Once the wines have all been blended together, the resultant blend is chilled at around -4°C. This stabilises the wine through inducing the crystallisation of tartaric acid in a controlled environment so it doesn’t occur in bottle while ageing. The wine is held at this low temperature for at least a week (often longer), or if the process needs speeding up cream of tartar crystals are used. The process of renewed clarification then leaves the wine perfectly clear.
If a wine is bottled while unstable, the wine is at risk if exposed to cool temperatures (even as little as having the bottle in the fridge to chill before serving), this can trigger crystallisation from the reaction between potassium and tartaric acids. While it is undesirable to have solids within your wine, it is the shift in pH levels that gives a greater impact on your tastebuds, and if gone unnoticed the wine would taste out of balance.
With the grapes crushed into juice, and now the juice fermented into wine, there are still a few more steps which a winemaker can choose to take. Fining and filtration are treatments that further refine the wine to be more appealing to the wine drinker.
The first step is to add an agent into the barrels of wine that binds itself to certain targets, such as tannins and proteins. This creates a precipitate of unwanted elements that are then removed through another racking. It is recommended to only use a fining agent in the smallest doses as too much can cause a loss of flavour and complexity in the wine. The fining process is often used by red wine producers to take away the last few harsh and astringent elements within the wine and clarify it to a nice clear red liquid.
As wine is a complex structure not all fining agents work the same, leaving the winemaker to make an important decision on which agent to use for each wine.
Types of Agents:
These agents physically remove the unwanted elements from the wine.
Egg Whites - Containing the protein Albumen, egg whites are ideal for reducing harsh and astringent tannins while clearing the wine of other particles.
Gelatins - Specialised purified proteins, gelatin can be used to help clarify the wine while also reducing tannins to an extent.
Potassium Caseinate - a milk-derived protein used to soften a red wine’s tannin structure.
Rather than removing the elements, additive agents work to coat and add to the molecules that cause the harshness and tannins in wine. They are able to modify the characters rather than eliminating them all together, meaning it is less of a risk of stripping a wine of all its character.
Oenological tannins - used during the ageing period, they help develop the mid-palate structure and mouthfeel of wine.
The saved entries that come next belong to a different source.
(** * Pong (pygame): a shallow embedding of [pong.py] and its frame loop

    Modelling conventions.
    - [pygame.Rect] stores four C integers; they are modelled as [Z]
      (the coordinates of this game stay far below the 32-bit range).
    - Python floats are modelled as real numbers [R]: arithmetic is exact,
      [x ** 0.5] is [sqrt], and rounding error is not represented.  A Python
      [int] that meets a float is embedded with [IZR].
    - A float assigned to a [Rect] attribute is stored as the nearest
      integer: [nearest].
    - [/] raises [ZeroDivisionError] on a zero divisor: [pydiv] returns
      [None] there, and the functions that divide live in the option monad.
    - The [random] module is an explicit stream of draws ([Rand]) with a
      cursor in the game state.
    - The three sound objects are [None] in [main], so no sound is played
      and the sound branches are left out. *)

From Stdlib Require Import ZArith Reals Lra Lia List Bool.
Import ListNotations.

Open Scope Z_scope.

(** ** Config *)

Definition WIDTH : Z := 900.
Definition HEIGHT : Z := 600.
Definition MARGIN : Z := 20.
Definition PADDLE_W : Z := 14.
Definition PADDLE_H : Z := 110.
Definition BALL_SIZE : Z := 14.
Definition PADDLE_SPEED : Z := 7.
Definition BALL_SPEED : Z := 6.
Definition WIN_SCORE : Z := 11.

(** ** Numeric helpers *)

(** The integer a [Rect] keeps of a float stored in it: the nearest one.
    An exact half goes away from zero here; no statement below rests on
    the value at a half. *)
Definition nearest (r : R) : Z :=
  if Rle_dec 0 r then Int_part (r + / 2) else - Int_part (- r + / 2).

(** Python's true division. *)
Definition pydiv (a b : R) : option R :=
  if Req_dec_T b 0 then None else Some (a / b)%R.

Definition bind {A B : Type} (m : option A) (f : A -> option B) : option B :=
  match m with
  | Some a => f a
  | None => None
  end.

Notation "x <- m ;; k" := (bind m (fun x => k))
  (at level 61, m at next level, right associativity).

Definition b2z (b : bool) : Z := if b then 1 else 0.

(** ** pygame.Rect *)

Module Rect.

Record t : Type := mk { x : Z; y : Z; w : Z; h : Z }.

Definition left (r : t) : Z := x r.
Definition top (r : t) : Z := y r.
Definition right (r : t) : Z := x r + w r.
Definition bottom (r : t) : Z := y r + h r.
Definition centerx (r : t) : Z := x r + Z.shiftr (w r) 1.
Definition centery (r : t) : Z := y r + Z.shiftr (h r) 1.

Definition set_x (v : Z) (r : t) : t := mk v (y r) (w r) (h r).
Definition set_y (v : Z) (r : t) : t := mk (x r) v (w r) (h r).
Definition set_left (v : Z) (r : t) : t := set_x v r.
Definition set_top (v : Z) (r : t) : t := set_y v r.
Definition set_right (v : Z) (r : t) : t := set_x (v - w r) r.
Definition set_bottom (v : Z) (r : t) : t := set_y (v - h r) r.
Definition set_center (c : Z * Z) (r : t) : t :=
  mk (fst c - Z.shiftr (w r) 1) (snd c - Z.shiftr (h r) 1) (w r) (h r).

(** [r.x = v] and [r.y = v] for a float [v]. *)
Definition set_x_float (v : R) (r : t) : t := set_x (nearest v) r.
Definition set_y_float (v : R) (r : t) : t := set_y (nearest v) r.

(** [a.colliderect(b)]: empty rectangles collide with nothing; touching
    edges do not count. *)
Definition colliderect (a b : t) : bool :=
  if (w a =? 0) || (h a =? 0) || (w b =? 0) || (h b =? 0) then false
  else
    (Z.min (x a) (x a + w a) <? Z.max (x b) (x b + w b))
    && (Z.min (y a) (y a + h a) <? Z.max (y b) (y b + h b))
    && (Z.max (x a) (x a + w a) >? Z.min (x b) (x b + w b))
    && (Z.max (y a) (y a + h a) >? Z.min (y b) (y b + h b)).

End Rect.

(** ** random *)

(** One use of the generator by [Ball.reset]: the index [random.choice]
    picks in a two-element list and the value of [random.random()] behind
    [random.uniform]. *)
Record Draw : Type := mkDraw { pick : bool; u : R }.

Definition valid_draw (d : Draw) : Prop := (0 <= u d < 1)%R.

Definition Rand : Type := nat -> Draw.

Definition valid_rand (rnd : Rand) : Prop := forall n, valid_draw (rnd n).

(** [random.choice([a, b])]. *)
Definition choice (a b : Z) (d : Draw) : Z := if pick d then b else a.

(** [random.uniform(a, b)] is [a + (b - a) * random()]. *)
Definition uniform (a b : R) (d : Draw) : R := (a + (b - a) * u d)%R.

(** ** Objects *)

Module Paddle.

Record t : Type := mk { rect : Rect.t; vel : R }.

Definition init (x y : Z) : t := mk (Rect.mk x y PADDLE_W PADDLE_H) 0.

Definition set_vel (v : R) (self : t) : t := mk (rect self) v.

Definition update (bounds : Rect.t) (self : t) : t :=
  let r := Rect.set_y_float (IZR (Rect.y (rect self)) + vel self) (rect self) in
  let r := if Rect.top r <? Rect.top bounds
           then Rect.set_top (Rect.top bounds) r else r in
  let r := if Rect.bottom r >? Rect.bottom bounds
           then Rect.set_bottom (Rect.bottom bounds) r else r in
  mk r (vel self).

End Paddle.

Module Ball.

Record t : Type := mk { rect : Rect.t; vx : R; vy : R }.

Definition dir_x (d : Draw) : R := IZR (choice (-1) 1 d).
Definition dir_y (d : Draw) : R := uniform (-0.8) 0.8 d.

(** The divisor [mag] of [reset]. *)
Definition reset_mag (d : Draw) : R := sqrt (dir_x d ^ 2 + dir_y d ^ 2).

Definition reset (center : Z * Z) (d : Draw) (self : t) : option t :=
  let r := Rect.set_center center (rect self) in
  let speed := IZR BALL_SPEED in
  let mag := reset_mag d in
  qx <- pydiv (dir_x d) mag ;;
  qy <- pydiv (dir_y d) mag ;;
  Some (mk r (speed * qx) (speed * qy)).

(** The constructor: a square at [(x, y)], then [reset(center=(x, y))]. *)
Definition init (x y : Z) (d : Draw) : option t :=
  reset (x, y) d (mk (Rect.mk x y BALL_SIZE BALL_SIZE) 0 0).

Definition update (self : t) : t :=
  let r := Rect.set_x_float (IZR (Rect.x (rect self)) + vx self) (rect self) in
  let r := Rect.set_y_float (IZR (Rect.y r) + vy self) r in
  mk r (vx self) (vy self).
(* ===== verification/Errors.v ===== *)
(** * Error types

    The errno wrapper of the shim (src/rdma-shim/src/user/mod.rs) and the three
    error enumerations of the library (src/KRdmaKit/src/lib.rs).  A [&'static str]
    is a [string]. *)

From S2P Require Import Prelude.

#[global] Open Scope Z_scope.

(** The errno values of libc the library names. *)
Definition libc_EAGAIN : Z := 11.
Definition libc_ENOMEM : Z := 12.
Definition libc_EFAULT : Z := 14.
Definition libc_EINVAL : Z := 22.
Definition libc_ESPIPE : Z := 29.

(** [pub struct Error(pub c_int)]. *)
Inductive Error : Set := mkError (errno : Z).

Definition EINVAL : Error := mkError (- libc_EINVAL).
Definition ENOMEM : Error := mkError (- libc_ENOMEM).
Definition EFAULT : Error := mkError (- libc_EFAULT).
Definition ESPIPE : Error := mkError (- libc_ESPIPE).
Definition EAGAIN : Error := mkError (- libc_EAGAIN).

Definition from_kernel_errno (errno : Z) : Error := mkError errno.
Definition to_kernel_errno (e : Error) : Z := let '(mkError n) := e in n.

Inductive ControlpathError : Set :=
| ContextError (what : string) (e : Error)
| CreationError (what : string) (e : Error)
| InvalidArg (what : string)
| QueryError (what : string) (e : Error).

Inductive DatapathError : Set :=
| PostSendError (e : Error)
| PostRecvError (e : Error)
| PollCQError (e : Error)
| TimeoutError
| QPTypeError.

(** [CMError::InvalidArg] carries the offending text, a byte list here. *)
Inductive CMError : Set :=
| Timeout
| Creation (errno : Z)
| CallbackError (code : Z)
| SendError (what : string) (e : Error)
| ServerError (what : string) (e : Error)
| CMInvalidArg (what : string) (arg : list Z)
| Unknown.

#[export] Instance Error_eq_dec : EqDecision Error.
Proof. solve_decision. Defined.
#[export] Instance ControlpathError_eq_dec : EqDecision ControlpathError.
Proof. solve_decision. Defined.
#[export] Instance DatapathError_eq_dec : EqDecision DatapathError.
Proof. solve_decision. Defined.
#[export] Instance CMError_eq_dec : EqDecision CMError.
Proof. solve_decision. Defined.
Best used to round out thin and aggressive wines, and adds a layer of protection against oxidation.
Opti Red/Booster Rouge - specially designed, yeast-derived protein fractions used to add body and mouthfeel to wine.
Similar to filtering coffee, the wine is then passed through a material with very small pores that only allow liquid and miniscule solids through. Why filter wine? Winemakers opt to perform this step to stabilise their wines further and improve the aesthetic of the wine in the glass. As a side effect, filtration also softens the edges of a wine. For wines without flaws, filtration is not necessary and is more a decision about how structured you want your wine. Wines with flaws such as residual sugar or Malic acid left in the wine, then filtration is the only way to guarantee microbial stability for the wine.
The size of filtration materials can vary depending on how many solids you wish to keep in your wine. Generally speaking the pores are between 0.45 and 5 microns. 2-micron filters are best for removing yeasts, while 0.45-micron filters are needed for the removal of bacteria.
Nominal vs Absolute
Nominal filters are generally cheaper and less effective by removing most but not all particles from the wine. Best for wines without flaws, where the winemaker just wishes to filter out most of the solids in the wine. Absolute filters are the top of the range products that ensure no particles make it past unless smaller than the pour size. They are ideal for flawed wines that need protection and stability before bottling.
Cartridges vs Pads
There are two different forms of filtration materials; cartridges and pads. Cartridges are more expensive but come with their own housing and are able to be reused several times through. Contrastingly pads need both a plate and frame for the set up and are single use products. While pads are more messy to work with there is the ability to discard them straight away rather than the cleaning process that must be done for the reusable cartridges.
Finally, once the wine is at its peak and the winemaker is happy with their product, the process of putting the wine into glass bottles begins.
Bottles are washed and corks prepared for the (often mechanised) process of pouring wine into bottles and pressing the cork to seal it. To prevent as much oxidation as possible, the process must be seamless with no splashing of wine when being poured. Filled to about a centimetre below the position of the base of the cork, this ensures minimum aeration for any range of cellaring. A cork is then promptly pressed into the neck of the bottle to seal it up. The bottle must then be left standing upright for a few days as the cork expands to the full size of the neck and pressure normalises in the bottle, so when it is laid down on its side there is no leakage. The winemaker can then choose to place a seal over the cork either with wax, a foil, or some other form of branding that suits the wine label.